# Saved entries:
..........

Definition reward_record_to_wire (r : RewardRecord) : outcome BridgeError RewardRecordWire :=
  do? recipient <- map_err BeCosmos (chain_recipient r);
  do? player <- narrow_amount (player_reward r) "player_reward";
  do? collect <- narrow_amount (collect_reward r) "collect_reward";
  do? store <- narrow_amount (store_reward r) "store_reward";
  do? verify <- narrow_amount (verify_reward r) "verify_reward";
  do? propose <- narrow_amount (propose_reward r) "propose_reward";
  do? slash <- narrow_amount (slash_debit r) "slash_debit";
  do? net <- narrow_amount (net_reward r) "net_reward";
  Ok {| rww_epoch_id := rw_epoch_id r; rww_recipient := recipient; rww_player_reward := player;
        rww_collect_reward := collect; rww_store_reward := store; rww_verify_reward := verify;
        rww_propose_reward := propose; rww_slash_debit := slash; rww_net_reward := net |}.

(** ** Commands *)

Definition chain_signer (identity : KeyPair) : outcome BridgeError CosmosAddress :=
  let account := cosmos_account_from_pubkey (public identity) in
  do? bech32 <- map_err BeCosmos (encode_bech32 DEFAULT_BECH32_PREFIX account);
  Ok {| ca_account := account; ca_bech32 := bech32 |}.

(** [client]: the outcome of [CosmosClient::new]. *)
Section WithClient.
Context (identity : outcome BridgeError KeyPair) (client : outcome BridgeError unit).

Definition chain_account_and_client : Bridge CosmosAddress :=
  k <- lift identity;;
  signer <- lift (chain_signer k);;
  lift client;;;
  m_ret signer.

(** Reported when there is no client, not an error. *)
Definition submit_bridge_message (m : BridgeMessage) : Bridge unit :=
  k <- lift identity;;
  lift (chain_signer k);;;
  match client with Ok _ => hand_over m | _ => m_ret tt end.

(** [batches]: what [load_batches_for_epoch] gave. *)
Definition submit_batch_cmd (batches : outcome BridgeError (list AssembledBatch)) (epoch_id : EpochId) : Bridge unit :=
  batches <- lift batches;;
  ensure (negb (length batches =? 0)%nat) (BeUsage ("no batches found for epoch " +:+ display epoch_id));;;
  signer <- chain_account_and_client;;
  for_each (λ b, let c := ab_batch_commit b in
    if negb (bc_epoch_id c =? epoch_id) then m_ret tt
    else hand_over (BSubmitBatch signer (batch_commit_to_wire c (ca_bech32 signer)))) batches.

(** [iter().sum()] of the weights *)
Definition local_total_network_weight_units `{BuildMode} (a : EpochAggregationArtifact) : option Z :=
  sum_checked 64 ((λ e, gvs_microunits (en_aggregate e)) <$> ea_records a).

Definition submit_epoch_cmd `{BuildMode} (preparation : outcome BridgeError EpochPreparationComputation) : Bridge unit :=
  p <- lift preparation;;
  total <- lift (or_panic (local_total_network_weight_units (pc_aggregation_artifact p)));;
  signer <- chain_account_and_client;;
  hand_over (BCommitEpoch signer (epoch_commit_to_wire (pc_epoch_commit p) (ca_bech32 signer) total)).

Definition verify_batch_submit_cmd (credentials : list VerificationCredential) : Bridge unit :=
  k <- lift identity;;
  if (length credentials =? 0)%nat then m_ret tt else
  signer <- lift (chain_signer k);;
  lift client;;;
  for_each (λ cred,
    collector <- lift (map_err BeCosmos (CosmosAddress_try_from (target_collector_address cred)));;
    hand_over (BVerifyBatch signer (vc_epoch_id cred) (target_batch_root_hex cred) collector (is_player cred)
      (verified cred) (signature_hex cred))) credentials.

Definition play_session_cmd `{ProofExternal} (config : NodeConfig) (inputs : PlaySessionInputs) : Bridge unit :=
  k <- lift identity;;
  session <- lift (map_err BeProof (build_play_session
    (map_err (λ _, "invalid node id") (node_id config)) k inputs));;
  update_dir (λ d, save_play_session d session);;;
  wire <- lift (map_err BeProof (play_session_to_wire session));;
  node_address <- lift (chain_signer k);;
  submit_bridge_message (BSubmitPlaySession node_address wire).

Definition load_session (session_id_hex : string) : Bridge PlaySession :=
  found <- gets (λ s, dd_sessions (bs_dir s) !! session_id_hex);;
  ok_or found (BeDaemon (DaemonIo "not found")).

Definition play_heartbeat_cmd `{ProofExternal} (session_id_hex : string) (bucket millis : Z) : Bridge unit :=
  k <- lift identity;;
  session <- load_session session_id_hex;;
  heartbeat <- lift (map_err BeProof (build_play_heartbeat k session bucket millis));;
  update_dir (λ d, store_play_heartbeat d heartbeat);;;
  wire <- lift (map_err BeProof (play_heartbeat_to_wire heartbeat));;
  node_address <- lift (chain_signer k);;
  submit_bridge_message (BSubmitPlayHeartbeat node_address wire).

Definition attest_session_cmd `{ProofExternal} (config : NodeConfig) (session_id_hex own_observation_cid : string)
    (observed_seconds observed_players : Z) : Bridge unit :=
  k <- lift identity;;
  session <- load_session session_id_hex;;
  attestation <- lift (map_err BeProof (build_witness_attestation
    (map_err (λ _, "invalid node id") (node_id config)) k session own_observation_cid observed_seconds observed_players));;
  update_dir (λ d, save_witness_attestation d attestation);;;
  wire <- lift (map_err BeProof (witness_attestation_to_wire attestation));;
  witness <- lift (chain_signer k);;
  submit_bridge_message (BAttestSession witness wire).

Definition settle_session_cmd (session_id_hex : string) : Bridge unit :=
  k <- lift identity;;
  settler <- lift (chain_signer k);;
  submit_bridge_message (BSettleSession settler session_id_hex).

(** [artifact]: the records of [reward_local_epoch]. *)
Definition reward_record_submit_cmd (artifact : outcome BridgeError (list RewardRecord)) (epoch_id : EpochId)
    : Bridge unit :=
  k <- lift identity;;
  records <- lift artifact;;
  if (length records =? 0)%nat then m_ret tt else
  wires <- lift (map_outcome reward_record_to_wire records);;
  proposer <- lift (chain_signer k);;
  submit_bridge_message (BSubmitRewardRecords proposer epoch_id wires).

(** A session and then its heartbeats. *)
Definition submit_session (node_address : CosmosAddress) (s : PlaySession) : Bridge unit :=
  wire <- lift (map_err BeProof (play_session_to_wire s));;
  submit_bridge_message (BSubmitPlaySession node_address wire);;;
  heartbeats <- gets (λ st, load_play_heartbeats (bs_dir st) (hex_32 (ps_session_id s)));;
  for_each (λ h,
    wire <- lift (map_err BeProof (play_heartbeat_to_wire h));;
    submit_bridge_message (BSubmitPlayHeartbeat node_address wire)) heartbeats.

Definition play_proof_submit_cmd (epoch_id : EpochId) : Bridge unit :=
  k <- lift identity;;
  sessions <- gets (λ st, filter (λ s, ps_epoch_id s = epoch_id) (load_play_sessions (bs_dir st)));;
  if (length sessions =? 0)%nat then m_ret tt else
  node_address <- lift (chain_signer k);;
  for_each (submit_session node_address) sessions.
End WithClient.

(** [export-tx]: the type of the transaction follows the optional path of the configuration. *)
Definition export_tx_type (args : list string) : outcome BridgeError (string * string) :=
  let '(path, start_index) := parse_config_path_and_rest args 2 DEFAULT_CONFIG_PATH in
  if (start_index + 4 <? length args)%nat then Err (BeUsage "usage: pole-client export-tx") else
  match args !! start_index with
  | Some tx_type => Ok (path, tx_type)
  | None => Err (BeUsage "tx type required (batch|epoch)")
  end.

Definition export_batches (signer : CosmosAddress) (epoch_id : EpochId) (batches : list AssembledBatch) : list Any :=
  (λ b, to_any (BSubmitBatch signer (batch_commit_to_wire (ab_batch_commit b) (ca_bech32 signer)))) <$>
    filter (λ b, bc_epoch_id (ab_batch_commit b) = epoch_id) batches.
End Projections.

(** ** Through the client *)

Section Transmit.
Context `{B : BuildMode} `{X : External} `{PX : ProofExternal} `{BC : Bech32} `{TP : TxProto}.
Context (endpoint : CosmosEndpoint).
Context (on_account : nat → outcome string (RestReply AuthAccountInner)).
Context (on_sync : nat → bytes → outcome string (RpcReply BroadcastTxResponse)).
Context (on_commit : nat → bytes → outcome string (RpcReply BroadcastTxCommitResult)).
Context (clock : nat → Z) (signer : CosmosAddress) (k : KeyPair).

(** The messages one after the other; the errors are reported, and the accepted are counted. *)
Fixpoint transmit (accepted : Z) (msgs : list BridgeMessage) (n : Net) : option Z * Net :=
  match msgs with
  | [] => (Some accepted, n)
  | msg :: msgs =>
      match submit endpoint on_account on_sync on_commit clock msg signer k BroadcastOptions_default n with
      | (Ok resp, n) => transmit (if resp_is_ok resp then accepted + 1 else accepted) msgs n
      | (Err _, n) => transmit accepted msgs n
      | (Panic, n) => (None, n)
      end
  end.

(** What is broadcast for the messages: for each in turn transactions of it, then nothing else. *)
Lemma transmit_sends `{TL : !TxProtoLaws} accepted msgs n :
  ∃ txss, sent (transmit accepted msgs n).2 = (sent n ++ concat txss)%list ∧ (length txss <= length msgs)%nat ∧
    Forall2 (λ msg txs, ∃ from upto, Forall (signed_for endpoint on_account msg signer k from upto) txs)
      (take (length txss) msgs) txss ∧
    ((transmit accepted msgs n).1 ≠ None → length txss = length msgs) ∧
    ∀ c, (transmit accepted msgs n).1 = Some c → accepted <= c <= accepted + Z.of_nat (length msgs).
Proof using.
  revert accepted n. induction msgs as [|msg msgs IH]; intros accepted n.
  { exists []. cbn. rewrite app_nil_r. split_and!; [done|done|constructor|done|]. intros c [= <-]. lia. }
  cbn [transmit]. destruct (submit _ _ _ _ _ _ _ _ _ n) as [r n1] eqn:E.
  unfold submit in E. apply submit_attempts_spec in E as (txs & Hs & _ & _ & Hall & _).
  assert (∀ acc, accepted <= acc <= accepted + 1 → ∃ txss,
    sent (transmit acc msgs n1).2 = (sent n ++ concat txss)%list ∧ (length txss <= length (msg :: msgs))%nat ∧
    Forall2 (λ msg txs, ∃ from upto, Forall (signed_for endpoint on_account msg signer k from upto) txs)
      (take (length txss) (msg :: msgs)) txss ∧
    ((transmit acc msgs n1).1 ≠ None → length txss = length (msg :: msgs)) ∧
    ∀ c, (transmit acc msgs n1).1 = Some c → accepted <= c <= accepted + Z.of_nat (length (msg :: msgs))) as Hrec.
  { intros acc Hacc. destruct (IH acc n1) as (txss & H1 & H2 & H3 & H4 & H5). exists (txs :: txss). cbn [length].
    split_and!; [by rewrite H1, Hs, <- app_assoc|lia| | |].
    - cbn [take]. constructor; [|done]. by eexists _, _.
    - intros Hn. by rewrite (H4 Hn).
    - intros c Hc. specialize (H5 c Hc). lia. }
  destruct r as [resp|e|]; [apply Hrec; destruct (resp_is_ok resp); lia|apply Hrec; lia|].
  exists [txs]. cbn. rewrite app_nil_r. split_and!; [done|lia| |done|done]. rewrite take_0.
  constructor; [|constructor]. by eexists _, _.
Qed.
End Transmit.

(** ** A session before its heartbeats *)

Definition heartbeats_backed (l : list BridgeMessage) : Prop :=
  ∀ i na w, l !! i = Some (BSubmitPlayHeartbeat na w) →
    ∃ j na' w', (j < i)%nat ∧ l !! j = Some (BSubmitPlaySession na' w') ∧
      psw_session_id_hex w' = phw_session_id_hex w.

(** Heartbeats are filed under the session they are for. *)
Definition heartbeats_filed (d : DataDir) : Prop :=
  ∀ id h, h ∈ load_play_heartbeats d id → hex_32 (hb_session_id h) = id.

Lemma backed_app l1 l2 : heartbeats_backed l1 → heartbeats_backed l2 → heartbeats_backed (l1 ++ l2).
Proof.
  intros H1 H2 i na w Hi. apply lookup_app_Some in Hi as [Hi|[Hlen Hi]].
  - destruct (H1 i na w Hi) as (j & na' & w' & Hj & Hl & E). exists j, na', w'. split_and!; [done| |done].
    by apply lookup_app_l_Some.
  - destruct (H2 _ na w Hi) as (j & na' & w' & Hj & Hl & E). exists (length l1 + j)%nat, na', w'.
    split_and!; [lia| |done]. rewrite lookup_app_r by lia. by replace (length l1 + j - length l1)%nat with j by lia.
Qed.

Lemma backed_block na w hs :
  Forall (λ h, phw_session_id_hex h = psw_session_id_hex w) hs →
  heartbeats_backed (BSubmitPlaySession na w :: (BSubmitPlayHeartbeat na <$> hs)).
Proof.
  intros Hall [|i] na' w' Hi; [done|]. cbn in Hi. apply list_lookup_fmap_Some in Hi as (h & [= -> ->] & Hh).
  exists 0%nat, na, w. split_and!; [lia|done|]. symmetry. rewrite Forall_forall in Hall.
  apply Hall. by eapply list_elem_of_lookup_2.
Qed.

Lemma bind_run {S E A B} (m : M S E A) (f : A → M S E B) s :
  m_bind m f s = match m s with (Ok a, s') => f a s' | (Err e, s') => (Err e, s') | (Panic, s') => (Panic, s') end.
Proof. unfold m_bind. by destruct (m s) as [[]]. Qed.

Section PlayProof.
Context `{X : External} `{BC : Bech32} (k : KeyPair).
Local Notation sm := (submit_bridge_message (Ok k) (Ok tt)).

Lemma submit_message_spec m st :
  is_ok (chain_signer k) = true →
  sm m st = (Ok tt, {| bs_dir := bs_dir st; bs_sent := (bs_sent st ++ [m])%list |}).
Proof.
  intros Hs. unfold submit_bridge_message, m_bind, lift. by destruct (chain_signer k).
Qed.

(** The heartbeats are sent one by one until one cannot be written. *)
Definition send_heartbeat (na : CosmosAddress) (h : PlayHeartbeat) : Bridge unit :=
  wire <- lift (map_err BeProof (play_heartbeat_to_wire h));; sm (BSubmitPlayHeartbeat na wire).

Lemma send_heartbeat_spec na h st :
  is_ok (chain_signer k) = true →
  match play_heartbeat_to_wire h with
  | Ok w => send_heartbeat na h st
      = (Ok tt, {| bs_dir := bs_dir st; bs_sent := (bs_sent st ++ [BSubmitPlayHeartbeat na w])%list |})
  | _ => ∃ r, r ≠ Ok tt ∧ send_heartbeat na h st = (r, st)
  end.
Proof.
  intros Hs. unfold send_heartbeat, m_bind at 1, lift at 1. destruct (play_heartbeat_to_wire h) as [w|e|]; cbn [map_err].
  - by apply submit_message_spec.
  - eexists. by split; [|reflexivity].
  - eexists. by split; [|reflexivity].
Qed.
(** * r2_facial_recognition.client.local.recognition

    A shallow embedding of [recognition.py]: the loader of known faces
    ([load_images] with its inner [check_and_add]), the on-disk encoding
    cache ([get_cached], [add_cache]) and the matcher ([check_faces]).

    Python values are modelled as follows.
    - [str] is [string]; indexing, slicing and [rindex] are written out with
      the exceptions they raise.
    - A [numpy.ndarray] of float64 is the list of its elements, each element
      being the 64-bit IEEE-754 pattern as a [Z]; [tobytes] lays them out
      little-endian.
    - A [dict] is an association list in insertion order with unique keys;
      dict objects live in a heap and are passed by reference.
    - The file system maps paths to file contents and directories to what
      [os.walk] lists below them.
    - The [face_recognition] and [numpy.load] calls are the members of the
      class [Collab]; every call may raise.
    - Statements run in a state-and-exception monad over [World]; the log of
      a world records prints and collaborator calls in order. *)

From Stdlib Require Import ZArith Ascii String.
From Stdlib.Strings Require Import Byte.
From stdpp Require Import base option list gmap strings.

Local Open Scope string_scope.

(** ** Exceptions *)

Inductive exn : Type :=
  | ValueError
  | IndexError
  | TypeError
  | EOFError
  | RuntimeError
  | SystemError
  | FileNotFoundError
  | IsADirectoryError.

(** [except OSError] catches [OSError] and its subclasses. *)
Definition is_OSError (e : exn) : bool :=
  match e with
  | FileNotFoundError | IsADirectoryError => true
  | _ => false
  end.

Definition result (A : Type) : Type := (exn + A)%type.

(** ** Python strings *)

Module Str.

(** [s.rfind(c)]: the highest index at which the character [c] occurs. *)
Fixpoint rfind_from (c : ascii) (s : string) (i : nat) (last : option nat)
  : option nat :=
  match s with
  | EmptyString => last
  | String a r =>
      rfind_from c r (S i) (if Ascii.eqb a c then Some i else last)
  end.

Definition rfind (c : ascii) (s : string) : option nat :=
  rfind_from c s 0 None.

(** [s.rindex(c)] raises [ValueError] when [c] does not occur. *)
Definition rindex (c : ascii) (s : string) : result nat :=
  match rfind c s with
  | Some i => inr i
  | None => inl ValueError
  end.

(** [s[i]] for a non-negative [i]: a string of length one. *)
Definition item (s : string) (i : nat) : result string :=
  match String.get i s with
  | Some a => inr (String a EmptyString)
  | None => inl IndexError
  end.

(** [s[:n]] and [s[n:]]. *)
Definition take (n : nat) (s : string) : string := substring 0 n s.
Definition drop (n : nat) (s : string) : string :=
  substring n (String.length s - n) s.

Definition startswith (c : ascii) (s : string) : bool :=
  match s with
  | String a _ => Ascii.eqb a c
  | EmptyString => false
  end.

Fixpoint endswith (c : ascii) (s : string) : bool :=
  match s with
  | EmptyString => false
  | String a EmptyString => Ascii.eqb a c
  | String _ r => endswith c r
  end.

(** [s == c * len(s)]. *)
Fixpoint all_char (c : ascii) (s : string) : bool :=
  match s with
  | EmptyString => true
  | String a r => Ascii.eqb a c && all_char c r
  end.

(** [s.rstrip(c)]. *)
Fixpoint rstrip (c : ascii) (s : string) : string :=
  match s with
  | EmptyString => EmptyString
  | String a r =>
      match rstrip c r with
      | EmptyString => if Ascii.eqb a c then EmptyString else String a EmptyString
      | r' => String a r'
      end
  end.

(** [x in l] for a list of strings. *)
Definition mem (x : string) (l : list string) : bool :=
  existsb (String.eqb x) l.

End Str.

(** ** os.path (POSIX flavour) *)

Definition sep : ascii := "/"%char.
Definition dot : ascii := "."%char.

Definition os_path_join (a b : string) : string :=
  if Str.startswith sep b then b
  else if String.eqb a "" || Str.endswith sep a then a +:+ b
  else a +:+ "/" +:+ b.

Definition os_path_split (p : string) : string * string :=
  let i := match Str.rfind sep p with Some k => S k | None => 0 end in
  let head := Str.take i p in
  let tail := Str.drop i p in
  let head' :=
    if negb (String.eqb head "") && negb (Str.all_char sep head)
    then Str.rstrip sep head else head in
  (head', tail).

(** ** Module constants *)

Definition CACHE_LOCATION : string := ".cache".
Definition IMG_EXTs : list string := [".jpg"; ".jpeg"; ".png"].

(** ** numpy arrays of float64 *)

Definition float64 : Type := Z.
Definition ndarray : Type := list float64.

Definition byte_of_Z (z : Z) : byte :=
  match Byte.of_N (Z.to_N (z mod 256)) with
  | Some b => b
  | None => x00
  end.

(** The eight bytes of one element, least significant first. *)
Definition float64_bytes (x : float64) : list byte :=
  map (fun k : nat => byte_of_Z (Z.shiftr x (8 * Z.of_nat k))) (seq 0 8).

(** [encoding.tobytes()]. *)
Definition tobytes (e : ndarray) : list byte :=
  flat_map float64_bytes e.

(** ** dict objects *)

Definition registry : Type := list (string * ndarray).

(** [d[k] = v]: an existing key keeps its position, a new key goes last. *)
Fixpoint dict_set (k : string) (v : ndarray) (d : registry) : registry :=
  match d with
  | [] => [(k, v)]
  | (k', v') :: r =>
      if String.eqb k' k then (k', v) :: r else (k', v') :: dict_set k v r
  end.

Fixpoint dict_get (k : string) (d : registry) : option ndarray :=
  match d with
  | [] => None
  | (k', v') :: r => if String.eqb k' k then Some v' else dict_get k r
  end.

Definition dict_keys (d : registry) : list string := map fst d.

(** Number of entries stored under the key [k]. *)
Fixpoint dict_count (k : string) (d : registry) : nat :=
  match d with
  | [] => 0
  | (k', _) :: r => (if String.eqb k' k then 1 else 0) + dict_count k r
  end.

(** ** The world: file system, heap of dict objects, log *)

Definition ref : Type := nat.

Inductive event : Type :=
  | EvPrint (msg : string)
  | EvDiag (distance : float64) (name : string)
  | EvLoadImageFile (path : string)
  | EvFaceLocations
  | EvFaceEncodings
  | EvCompareFaces (known : list ndarray)
  | EvFaceDistance (known : list ndarray)
  | EvNumpyLoad (path : string)
  | EvWrite (path : string) (data : list byte).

..........

# What this task involves:
Could you write out, exactly as they stand, only the lines above that begin at the line with "(** The heartbeats" and stop after the line with "From Stdlib.Strings Require Import Byte."?

# Answer area:
(** The heartbeats are sent one by one until one cannot be written. *)
Definition send_heartbeat (na : CosmosAddress) (h : PlayHeartbeat) : Bridge unit :=
  wire <- lift (map_err BeProof (play_heartbeat_to_wire h));; sm (BSubmitPlayHeartbeat na wire).

Lemma send_heartbeat_spec na h st :
  is_ok (chain_signer k) = true →
  match play_heartbeat_to_wire h with
  | Ok w => send_heartbeat na h st
      = (Ok tt, {| bs_dir := bs_dir st; bs_sent := (bs_sent st ++ [BSubmitPlayHeartbeat na w])%list |})
  | _ => ∃ r, r ≠ Ok tt ∧ send_heartbeat na h st = (r, st)
  end.
Proof.
  intros Hs. unfold send_heartbeat, m_bind at 1, lift at 1. destruct (play_heartbeat_to_wire h) as [w|e|]; cbn [map_err].
  - by apply submit_message_spec.
  - eexists. by split; [|reflexivity].
  - eexists. by split; [|reflexivity].
Qed.
(** * r2_facial_recognition.client.local.recognition

    A shallow embedding of [recognition.py]: the loader of known faces
    ([load_images] with its inner [check_and_add]), the on-disk encoding
    cache ([get_cached], [add_cache]) and the matcher ([check_faces]).

    Python values are modelled as follows.
    - [str] is [string]; indexing, slicing and [rindex] are written out with
      the exceptions they raise.
    - A [numpy.ndarray] of float64 is the list of its elements, each element
      being the 64-bit IEEE-754 pattern as a [Z]; [tobytes] lays them out
      little-endian.
    - A [dict] is an association list in insertion order with unique keys;
      dict objects live in a heap and are passed by reference.
    - The file system maps paths to file contents and directories to what
      [os.walk] lists below them.
    - The [face_recognition] and [numpy.load] calls are the members of the
      class [Collab]; every call may raise.
    - Statements run in a state-and-exception monad over [World]; the log of
      a world records prints and collaborator calls in order. *)

From Stdlib Require Import ZArith Ascii String.
From Stdlib.Strings Require Import Byte.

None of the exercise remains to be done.